For Donald Trump, surviving coronavirus has become just another punchline on the campaign trail.

“I had so many doctors and each one of them studied different parts of the body,” the president told supporters in Waukesha, Wisconsin, last weekend.

A roar of laughter.

“And I had a moment where almost every one of them was touching me simultaneously.” More laughter. “I didn’t like it!”

More laughter.

“I said, ‘Doc, I wanna to get out of here, I’ve gotta campaign, I’m in the midst of a campaign against ‘Sleepy Joe’. Can you imagine losing to this guy!?”

Cries of “No!” followed by Trump parodying the voice of a doctor, comparing himself to Superman and referencing “Barack Hussein Obama” – cue a chorus of boos.

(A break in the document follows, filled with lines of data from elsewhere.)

(** * utility::SmartPointer — a move-only owning pointer with a deleter

    Shallow embedding of [include/utility/smart_pointer.h].

    A [SmartPointer<Ty, DTy>] is a C++ object with identity: member
    functions receive it by reference ([this], [right], [second]) and
    two references may alias.  The embedding therefore keeps the live
    objects in a store indexed by location and threads that store
    through every member function in a small state-and-failure monad.

    The deleter is a template parameter; what a call [m_deleter(p)]
    does to the resource is the deleter's own business.  The embedding
    records each call — which deleter, on which pointer, and the object
    store as it stood when the call was made — so that "how often" and
    "in which order" are statements about the recorded list. *)

From stdpp Require Import gmap list.
From Stdlib Require Import NArith.
(** Every point that the runs below snap to the mesh has the vertex
    (0,0,0) as its nearest mesh point; (1,0,0) is the normal of the patch. *)
Definition tri_meshlib : MeshLib R :=
  {| closest_point2surf := fun _ _ => origin;
     get_normals := fun _ _ _ _ => V3 1 0 0 |}.

Definition tri_vertex_normals
  (_ _ : list nat) (_ : list (vec3 R)) (_ : list (nat * nat * nat)) : list (vec3 R) :=
  [V3 1 0 0; V3 1 0 0; V3 1 0 0].

Definition eye2 : mat2 R := M2 (V2 1 0) (V2 0 1).

(** The rank 3 is the rank of the 3x6 system; the singular values, which
    [quad_fit] discards, are left out. *)
Definition flat_linalg : LinAlg R :=
  {| lstsq := fun _ _ => Ok (zero6, [], 3%nat, []);
     eig := fun _ => Ok (V2 0 0, eye2) |}.

(** A solver that answers with the plane z = x, for a patch that is not
    planar in its local frame. *)
Definition slope_linalg : LinAlg R :=
  {| lstsq := fun _ _ => Ok (V6 0 1 0 0 0 0, [], 3%nat, []);
     eig := fun _ => Ok (V2 0 0, eye2) |}.

(** The frames that [_construct_local_quadric] builds at the origin of the
    patch, from the normal (1,0,0). *)
Definition tri_forward : mat4 R :=
  fst (local_frames (vdivs (V3 1 0 0) (norm (V3 1 0 0))) origin).

Definition tri_inverse : mat4 R :=
  snd (local_frames (vdivs (V3 1 0 0) (norm (V3 1 0 0))) origin).

(** The domain that the constructor builds on the patch, anchored at the
    origin with the default radii. *)
Definition tri_domain : @QuadraticDomain R :=
  {| span := 35; local_span := 8; distance := 1;
     C := zero6; iR := tri_inverse;
     bounds := [(-1, 0); (0, 1); (0, 0)] |}.

(** The same patch in binary64.  [np.cos] and [np.sin] are given at the
    angle 0.0 only, where they are exactly 1.0 and 0.0. *)
Definition origin64 : vec3 float := V3 0%float 0%float 0%float.

Definition tri_mesh64 : Mesh float :=
  {| coords := [V3 0 0 0; V3 0 1 0; V3 0 0 1]%float;
     nodes := [1; 2; 3]%nat;
     trigs := [(1, 2, 3)%nat] |}.

Definition tri_meshlib64 : MeshLib float :=
  {| closest_point2surf := fun _ _ => origin64;
     get_normals := fun _ _ _ _ => V3 1%float 0%float 0%float |}.

Definition zero6_64 : vec6 float := V6 0%float 0%float 0%float 0%float 0%float 0%float.

(** [scipy.linalg.lstsq] checks its arguments with [check_finite=True] and
    raises ValueError on a NaN or an infinity; on the finite systems of the
    runs below, whose right-hand sides are zero, it answers with the zero
    vector. *)
Definition finite_row64 (r : vec6 float) : bool :=
  is_finite (c0 r) && is_finite (c1 r) && is_finite (c2 r) &&
  is_finite (c3 r) && is_finite (c4 r) && is_finite (c5 r).

Definition flat_linalg64 : LinAlg float :=
  {| lstsq := fun A b =>
       if forallb finite_row64 A && forallb is_finite b
       then Ok (zero6_64, [], 3%nat, [])
       else Raise ValueError;
     eig := fun _ => Ok (V2 0%float 0%float, M2 (V2 1%float 0%float) (V2 0%float 1%float)) |}.

Definition trig64_at_zero : Trig float :=
  {| tcos := fun x => if PrimFloat.eqb x 0%float then 1%float else nan;
     tsin := fun x => if PrimFloat.eqb x 0%float then 0%float else nan;
     tpi := 0x1.921fb54442d18p+1%float |}.

(** [QuadraticDomain(mesh, (0,0,0))] and then
    [place_coil(mesh, 0, 0, 0, flip_norm=False)] on the planar patch. *)
Definition tri_construct64 : result (@QuadraticDomain float) :=
  @QuadraticDomain_init float f64_scalar flat_linalg64 tri_meshlib64
    tri_mesh64 origin64 None None None.

Definition tri_place_coil64 : result (mat4 float) :=
  self <- tri_construct64 ;;
  @place_coil float f64_scalar trig64_at_zero flat_linalg64 tri_meshlib64
    self tri_mesh64 0%float 0%float 0%float (Some false).

(** The pose that the run returns. *)
Definition tri_pose64 : mat4 float :=
  (M4 (V4 nan nan 1 1) (V4 nan nan 0 0) (V4 nan nan 0 0) (V4 0 0 0 1))%float.

(** ** A horizontal patch *)

(** The flat unit square in the plane z = 0, anchored at its centre: four
    triangles around the vertex (0.5, 0.5, 0).  With the radius 0.2 the
    neighbourhood of the centre is the centre alone, and the normal
    estimated there is (0,0,1). *)
Definition centre64 : vec3 float := V3 0.5%float 0.5%float 0%float.

(** The radii 0.4 and 0.2, as binary64 rounds them. *)
Definition radius04 : float := 0x1.999999999999ap-2%float.
Definition radius02 : float := 0x1.999999999999ap-3%float.

Definition square_mesh64 : Mesh float :=
  {| coords := [V3 0 0 0; V3 1 0 0; V3 1 1 0; V3 0 1 0; V3 0.5 0.5 0]%float;
     nodes := [1; 2; 3; 4; 5]%nat;
     trigs := [(1, 2, 5); (2, 3, 5); (3, 4, 5); (4, 1, 5)]%nat |}.

Definition square_vertex_normals
  (point_tags _ : list nat) (_ : list (vec3 float)) (_ : list (nat * nat * nat))
  : list (vec3 float) :=
  map (fun _ => zaxis64) point_tags.

(** The only point snapped to this mesh is its centre, itself a vertex. *)
Definition square_meshlib64 : MeshLib float :=
  spec_meshlib (fun _ _ => centre64) square_vertex_normals.

(** The normal that [_construct_local_quadric] aligns, and the forward
    frame it builds from it, at the centre of the square. *)
Definition square_normal64 : vec3 float :=
  let normals := @get_normals float square_meshlib64 [5%nat] (nodes square_mesh64)
                   (coords square_mesh64) (trigs square_mesh64) in
  vdivs normals (norm normals).
Lemma get_grade_finite q :
  get_grade (Some (finite q))
  = if Qle_bool q 100
    then if Qle_bool 0 q
         then if Qle_bool 90 q then "A"
              else if Qle_bool 80 q then "B"
              else if Qle_bool 70 q then "C"
              else if Qle_bool 60 q then "D"
              else "F"
         else "F"
    else "A+".
Proof.
  unfold get_grade. rewrite sorted_boundaries. cbn [scan_boundaries].
  unfold float_gt, float_ge, float_lt, float_le, of_int, inject_Z, Qlt_bool.
  change (0 # 1) with 0%Q. change (100 # 1) with 100%Q.
  change (90 # 1) with 90%Q. change (80 # 1) with 80%Q.
  change (70 # 1) with 70%Q. change (60 # 1) with 60%Q.
  destruct (Qle_bool q 100); cbn [negb]; [|reflexivity].
  destruct (Qle_bool 0 q) eqn:E0; cbn [negb]; [|reflexivity].
  repeat match goal with
         | |- context [Qle_bool ?a ?b] => destruct (Qle_bool a b)
         end; reflexivity.
Qed.

(** X10: the grading scale printed under the report agrees with get_grade:
    an average between the lower and the upper bound shown for a grade gets
    that grade, and every whole average from 0 to 100 lies in one of the
    bands shown.  The bands do not cover [0,100]: an average within [0,100]
    lies in no band exactly when it is strictly between 59 and 60, 69 and
    70, 79 and 80 or 89 and 90 (it then gets the lower of the two grades). *)
Theorem grading_scale_agrees :
  (forall g lower upper avg,
      In (g, lower, upper) grading_scale ->
      float_le (of_int lower) avg = true ->
      float_le avg (of_int upper) = true ->
      get_grade (Some avg) = g)
  /\ (forall n : Z,
         (0 <= n <= 100)%Z ->
         exists g lower upper,
           In (g, lower, upper) grading_scale /\ (lower <= n <= upper)%Z)
  /\ (forall q,
         (0 <= q)%Q -> (q <= 100)%Q ->
         (forall g lower upper,
             In (g, lower, upper) grading_scale ->
             ~ (inject_Z lower <= q /\ q <= inject_Z upper)%Q)
         <-> (59 < q /\ q < 60 \/ 69 < q /\ q < 70
              \/ 79 < q /\ q < 80 \/ 89 < q /\ q < 90)%Q).
Proof.
  rewrite grading_scale_lines. split; [|split].
  - intros g lower upper [q|[]|] Hin Hlo Hup; try discriminate.
    unfold float_le, of_int in Hlo, Hup.
    apply Qle_bool_iff in Hlo, Hup. rewrite get_grade_finite.
    cbn [In] in Hin.
    repeat (destruct Hin as [[= <- <- <-]|Hin];
            [unfold inject_Z in Hlo, Hup;
             decide_bounds; try reflexivity; exfalso; lra|]).
    destruct Hin.
  - intros n Hn. cbn [In].
    destruct (Z_le_gt_dec 90 n); [exists "A", 90%Z, 100%Z; split; [auto|lia]|].
    destruct (Z_le_gt_dec 80 n); [exists "B", 80%Z, 89%Z; split; [auto|lia]|].
    destruct (Z_le_gt_dec 70 n); [exists "C", 70%Z, 79%Z; split; [auto 6|lia]|].
    destruct (Z_le_gt_dec 60 n); [exists "D", 60%Z, 69%Z; split; [auto 6|lia]|].
    exists "F", 0%Z, 59%Z. split; [auto 8|lia].
  - intros q H0 H1. split.
    + intros Hnone.
      pose proof (Hnone "A" 90%Z 100%Z ltac:(cbn; auto)) as HA.
      pose proof (Hnone "B" 80%Z 89%Z ltac:(cbn; auto)) as HB.
      pose proof (Hnone "C" 70%Z 79%Z ltac:(cbn; auto 6)) as HC.
      pose proof (Hnone "D" 60%Z 69%Z ltac:(cbn; auto 6)) as HD.
      pose proof (Hnone "F" 0%Z 59%Z ltac:(cbn; auto 8)) as HF.
      unfold inject_Z in *. lra.
    + intros Hgap g lower upper Hin. cbn [In] in Hin.
      repeat (destruct Hin as [[= <- <- <-]|Hin];
              [unfold inject_Z; lra|]).
      destruct Hin.
Qed.

Lemma grading_scale_agrees_witness :
  In ("B", 80%Z, 89%Z) grading_scale
  /\ float_le (of_int 80) (finite 85.5) = true
  /\ float_le (finite 85.5) (of_int 89) = true
  /\ get_grade (Some (finite 85.5)) = "B".
Proof.
  assert (Hin : In ("B", 80%Z, 89%Z) grading_scale) by (cbn; auto).
  split; [exact Hin|]. split; [reflexivity|]. split; [reflexivity|].
  exact (proj1 grading_scale_agrees "B" 80%Z 89%Z (finite 85.5) Hin
           eq_refl eq_refl).
Defined.

(** X11: the colour of a grade follows the average: the tag chosen for
    get_grade of an average is high_grade exactly when the average is at
    least 90 (which includes the "A+" of an average above 100), mid_grade
    exactly when it is at least 70 and below 90, and low_grade otherwise,
    which includes nan and a missing average (grade "N/A"). *)
Theorem grade_tag_by_average :
  (forall avg,
      (grade_tag (get_grade (Some avg)) = high_grade
       <-> float_le (of_int 90) avg = true)
      /\ (grade_tag (get_grade (Some avg)) = mid_grade
          <-> float_le (of_int 70) avg = true /\ float_lt avg (of_int 90) = true)
      /\ (grade_tag (get_grade (Some avg)) = low_grade
          <-> float_le (of_int 70) avg = false))
  /\ grade_tag (get_grade None) = low_grade.
Proof.
  split; [|reflexivity].
  intros [q|[]|]; try (cbn; intuition discriminate).
  rewrite get_grade_finite.
  unfold float_le, float_lt, of_int, inject_Z, Qlt_bool.
  change (90 # 1) with 90%Q. change (70 # 1) with 70%Q.
  decide_bounds; cbn; try (exfalso; lra);
    repeat split; try reflexivity; try discriminate;
    intros; try (exfalso; lra); intuition discriminate.
Qed.

(** ** The text of the summary report *)

Lemma append_cons c (r b : string) :
  (String c r ++ b)%string = String c (r ++ b)%string.
Proof. reflexivity. Qed.

Lemma append_nil_r (s : string) : (s ++ "")%string = s.
Proof. induction s as [|c r IH]; [reflexivity|]. now rewrite append_cons, IH. Qed.

Lemma append_assoc (a b c : string) :
  ((a ++ b) ++ c)%string = (a ++ (b ++ c))%string.
Proof.
  induction a as [|x r IH]; [reflexivity|]. now rewrite !append_cons, IH.
Qed.

Lemma append_empty (a b : string) : (a ++ b)%string = "" -> a = "" /\ b = "".
Proof. destruct a; [auto|discriminate]. Qed.

Lemma length_append (a b : string) :
  String.length (a ++ b) = (String.length a + String.length b)%nat.
Proof.
  induction a as [|x r IH]; [reflexivity|].
  rewrite append_cons. cbn [String.length]. now rewrite IH.
Qed.

Lemma has_space_append a b : has_space (a ++ b) = has_space a || has_space b.
Proof.
  induction a as [|x r IH]; [reflexivity|].
  rewrite append_cons. cbn [has_space]. now rewrite IH, orb_assoc.
Qed.

Lemma split_from_app word a b :
  split_from word (a ++ b)
  = fst (split_state word a) ++ split_from (snd (split_state word a)) b.
Proof.
  revert word. induction a as [|c r IH]; intros word; [reflexivity|].
  rewrite append_cons. cbn [split_from split_state].
  destruct (isspace c); [|apply IH].
  destruct (word =? "")%string; [apply IH|].
  cbn [fst snd]. rewrite IH. reflexivity.
Qed.

Lemma split_state_no_space word a :
  has_space a = false -> split_state word a = ([], (word ++ a)%string).
Proof.
  revert word. induction a as [|c r IH]; intros word H.
  - now rewrite append_nil_r.
  - cbn [has_space] in H. apply orb_false_iff in H. destruct H as [Hc Hr].
    cbn [split_state]. rewrite Hc, IH by exact Hr.
    now rewrite append_assoc.
Qed.

Lemma split_state_has_space word a :
  has_space a = true -> word <> "" -> fst (split_state word a) <> [].
Proof.
  revert word. induction a as [|c r IH]; intros word H Hw; [discriminate|].
  cbn [has_space] in H. cbn [split_state].
  destruct (isspace c).
  - apply String.eqb_neq in Hw. rewrite Hw. discriminate.
  - apply IH; [exact H|]. intros E. now apply append_empty in E as [_ ?].
Qed.

Lemma split_state_pending word a :
  a <> "" -> rstrip a = a -> snd (split_state word a) <> "".
Proof.
  revert word. induction a as [|c r IH]; intros word Ha Hr; [congruence|].
  cbn [rstrip] in Hr.
  destruct (isspace c && (rstrip r =? "")%string) eqn:E; [discriminate|].
  injection Hr as Hr. destruct r as [|c' r'].
  - cbn [rstrip] in E. rewrite String.eqb_refl, andb_true_r in E.
    cbn [split_state]. rewrite E. cbn [snd].
    intros H. now apply append_empty in H as [_ ?].
  - cbn [split_state]. destruct (isspace c).
    + destruct (word =? "")%string; [|cbn [snd]]; now apply IH.
    + now apply IH.
Qed.

Lemma split_from_spaces word n b :
  split_from word (repeat_string " " n ++ b)
  = match n with
    | O => split_from word b
    | S _ => (if (word =? "")%string then [] else [word]) ++ split_from "" b
    end.
Proof.
  destruct n as [|n]; [reflexivity|].
  assert (H : forall m, split_from "" (repeat_string " " m ++ b) = split_from "" b).
  { induction m as [|m IH]; [reflexivity|]. exact IH. }
  cbn [repeat_string]. rewrite append_assoc, append_cons. cbn [split_from].
  change (isspace " ") with true. cbn iota. change ("" ++ ?x)%string with x.
  destruct (word =? "")%string; rewrite (H n); reflexivity.
Qed.

Lemma isspace_digit_char d : (0 <= d <= 9)%Z -> isspace (digit_char d) = false.
Proof.
  intros H.
  assert (E : (d = 0 \/ d = 1 \/ d = 2 \/ d = 3 \/ d = 4 \/ d = 5 \/ d = 6
               \/ d = 7 \/ d = 8 \/ d = 9)%Z) by lia.
  repeat (destruct E as [->|E]; [reflexivity|]). now subst d.
Qed.

Lemma mod_10_digit n : (0 <= n mod 10 <= 9)%Z.
Proof. pose proof (Z.mod_pos_bound n 10 ltac:(lia)). lia. Qed.

Lemma has_space_digits_fuel fuel n acc :
  has_space (digits_fuel fuel n acc) = has_space acc.
Proof.
  revert n acc. induction fuel as [|f IH]; intros n acc; [reflexivity|].
  cbn [digits_fuel].
  assert (E : has_space (String (digit_char (n mod 10)) acc) = has_space acc).
  { cbn [has_space]. now rewrite isspace_digit_char by apply mod_10_digit. }
  destruct (n / 10 =? 0)%Z; [exact E|]. now rewrite IH.
Qed.

Lemma length_digits_fuel_le fuel n acc k :
  (0 <= n < 10 ^ Z.of_nat k)%Z -> (1 <= k)%nat ->
  (String.length (digits_fuel fuel n acc) <= k + String.length acc)%nat.
Proof.
  revert n acc k. induction fuel as [|f IH]; intros n acc k Hn Hk; [simpl; lia|].
  cbn [digits_fuel]. destruct (n / 10 =? 0)%Z eqn:E.
  - cbn [String.length]. lia.
  - apply Z.eqb_neq in E.
    assert (Hk2 : (2 <= k)%nat).
    { destruct k as [|[|k]]; [lia| |lia]. exfalso. apply E.
      apply Z.div_small. change (10 ^ Z.of_nat 1)%Z with 10%Z in Hn. lia. }
    specialize (IH (n / 10)%Z (String (digit_char (n mod 10)) acc) (k - 1)%nat).
    cbn [String.length] in IH.
    assert (Hdiv : (0 <= n / 10 < 10 ^ Z.of_nat (k - 1))%Z).
    { split; [apply Z.div_pos; lia|].
      apply Z.div_lt_upper_bound; [lia|].
      replace (10 * 10 ^ Z.of_nat (k - 1))%Z with (10 ^ Z.of_nat k)%Z; [lia|].
      replace (Z.of_nat k) with (Z.succ (Z.of_nat (k - 1))) by lia.
      rewrite Z.pow_succ_r by lia. reflexivity. }
    specialize (IH Hdiv ltac:(lia)). lia.
Qed.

Opinion polls suggest that Trump could be a dead man walking, hurtling towards a psychologically crushing defeat like one-term president Jimmy Carter against Ronald Reagan in 1980.

Yet on the trail he continues to project the image of a happy warrior cruising to re-election, regaling big crowds with selective poll numbers, bogus conspiracy theories and his own brand of humor. And his base remains loyal to the end with cheers, merriment and chants of “Four more years!”, “Lock him up!” and “Build that wall!”